Muitas empresas não compreendem que a capacidade humana cresce ao longo do tempo. Muitas também, por terem promovido pessoas quando estavam em sua condição ‘flow’, acabam por querer confirmar a predestinação do ‘ser promovido ao seu nível de incompetência’. Esta, sim, uma profecia que se confirma pela inconsciência que se tem a respeito da capacidade humana e de seu crescimento. Não existe necessidade alguma de se promover pessoas ao seu nível de incompetência. Precisamos sim é conhecer as competências, e evitar julgamentos precipitados e, de fato, pseudo-otimistas acerca do quanto se pode fazer num determinado momento da vida. Acho justo utilizar conceitos e teorias que procuram garantir o adequado match entre pessoas e seus desafios – o que gera bem-estar e confiança nas políticas organizacionais. Qualquer pessoa desconfia dos julgamentos quando lhe oferecem algo acima ou abaixo de sua capacidade. Muitos se sentem constrangidos em recusar. Muitos gostariam de deixar de fazer o que fazem, outros de fazer muito mais do que realizam. A maior arte é gerenciar o uso da capacidade das pessoas. Os ganhos são muito mais compensadores do que formular discursos acerca do potencial infinito de cada um, o que, na prática, poucos acreditam. Mas todos acreditam, sem dúvida, na capacidade de auto-realização, do pleno uso de suas capacidades e seus recursos criativos em benefício do crescimento de uma comunidade. Esta me parece a responsabilidade essencial dos gestores de carreira ou desenvolvimento. A base é um profundo conhecimento da capacidade humana, seu desenvolvimento. Sem dúvida, isto não passa apenas pelos programas de treinamento. Também não entendemos que as perspectivas de carreira se encerram aos ’40’. Talvez esta seja a maior das blasfêmias acerca da natureza humana e sua capacidade. Jaques é claro: ‘muitos irão realizar o potencial após o período da aposentadoria’.7 Muitas empresas poderão estar perdendo competências em seus estágios de ‘sabedoria’, isto é, em momentos em que poderiam utilizar seu julgamento para problemas de maior complexidade para o benefício do empreendimento.
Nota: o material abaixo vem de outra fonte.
(* ===== verification/OramInterface.v ===== *)
(** * The interface of an ORAM

    What the clients of an ORAM (the recursive position map and the hash
    table) rely on: a map from block ids to blocks of 168 words, read and
    written through accessors.  [oram] implements it for every position map. *)

From S2P Require Import Prelude Errors Bucket PositionMap PathOram PathOramSpec.
Local Open Scope Z_scope.

Class ObliviousRam (O : Type) := {
  ram_access : forall {A}, accessor A -> O -> entropy -> Z -> error_t * option A * O * entropy;
  (** The access of [oram_position_map.jinc], which collects no statistics. *)
  ram_inner_access : forall {A}, accessor A -> O -> entropy -> Z -> error_t * option A * O * entropy;
  ram_clear : O -> O;
}.

Class ObliviousRamSpec (O : Type) `{ObliviousRam O} := {
  (** [ram_inv n o]: a well-formed ORAM for block ids below [n]. *)
  ram_inv : Z -> O -> Prop;
  ram_get : O -> Z -> list Z;
  ram_get_length n o i : ram_inv n o -> length (ram_get o i) = BLOCK_DATA_SIZE_QWORDS;
  ram_access_spec {A} (acc : accessor A) n o e i err out o' e' :
    accessor_ok acc -> ram_inv n o -> 0 <= i < n ->
    ram_access acc o e i = (err, out, o', e') -> is_success err = true ->
    ram_inv n o' /\ out = Some (acc (ram_get o i)).1 /\
    forall j, ram_get o' j = if j =? i then (acc (ram_get o i)).2 else ram_get o j;
  ram_inner_access_spec {A} (acc : accessor A) n o e i err out o' e' :
    accessor_ok acc -> ram_inv n o -> 0 <= i < n ->
    ram_inner_access acc o e i = (err, out, o', e') -> is_success err = true ->
    ram_inv n o' /\ out = Some (acc (ram_get o i)).1 /\
    forall j, ram_get o' j = if j =? i then (acc (ram_get o i)).2 else ram_get o j;
  ram_clear_spec n o : ram_inv n o ->
    ram_inv n (ram_clear o) /\ forall i, ram_get (ram_clear o) i = replicate BLOCK_DATA_SIZE_QWORDS UINT64_MAX;
}.

#[export] Instance oram_ram {PM} `{PositionMap PM} : ObliviousRam (oram PM) := {
  ram_access A acc o e i := oram_function_access acc o e i;
  ram_inner_access A acc o e i := access acc o e i;
  ram_clear := oram_clear;
}.

#[export] Program Instance oram_ram_spec {PM} `{PositionMapSpec PM} : ObliviousRamSpec (oram PM) := {
  ram_inv n o := exists L cap, oram_inv L cap n o;
  ram_get := oram_data;
}.
Next Obligation.
  intros PM ?? n o i (L & cap & Ho). by eapply oram_data_length.
Qed.
Next Obligation.
  intros PM ?? A acc n o e i err out o' e' Hacc (L & cap & Ho) Hi Hrun Hok.
  simpl in Hrun. unfold oram_function_access, collect in Hrun.
  destruct (access acc o e i) as [[[err1 out1] o1] e1] eqn:E. injection Hrun as <- <- <- <-.
  destruct (access_spec acc Hacc L cap n o e i _ _ _ _ Ho Hi E Hok) as (Ho1 & Hout & Hd).
  split_and!; [|done|done]. exists L, cap. by apply collect_statistics_inv.
Qed.
Next Obligation.
  intros PM ?? A acc n o e i err out o' e' Hacc (L & cap & Ho) Hi Hrun Hok.
  destruct (access_spec acc Hacc L cap n o e i _ _ _ _ Ho Hi Hrun Hok) as (Ho1 & Hout & Hd).
  split_and!; [by exists L, cap|done|done].
Qed.
Next Obligation.
  intros PM ?? n o (L & cap & Ho). destruct (oram_clear_spec L cap n o Ho) as [Ho' Hd].
  split; [by exists L, cap|exact Hd].
Qed.

(** Accessors that keep the block's length. *)
Lemma to_buffer_ok : accessor_ok block_data_to_buffer.
Proof. by intros d. Qed.

Lemma from_buffer_ok in_data : (BLOCK_DATA_SIZE_QWORDS <= length in_data)%nat ->
  accessor_ok (block_data_from_buffer in_data).
Proof. intros H d _. simpl. rewrite length_take. lia. Qed.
Referências Bibliográficas

  • Jaques, E., Journal of Applied Behavioral Science , Vol. 22, 1986.
  • Loye, D, Brain, Mind and Future Vision. Shambala, 1983.
  • Lynch, D., Kordis, P., The strategy of the Dolphin, Brain Technologies, 1988.
  • Jaques, E. Requisite Organization. Cason & Hall, 1996.
  • Jaques, E. Creativity and Work. Cason & Hall, 1988.
  • Adaptado de Mihalyi Cszencst. – Flow. Harper & Row.
  • Jaques, E., Human Capability. Cason & Hall. 1994.

Nota: Artigo publicado originalmente no antigo site do Instituto Pieron.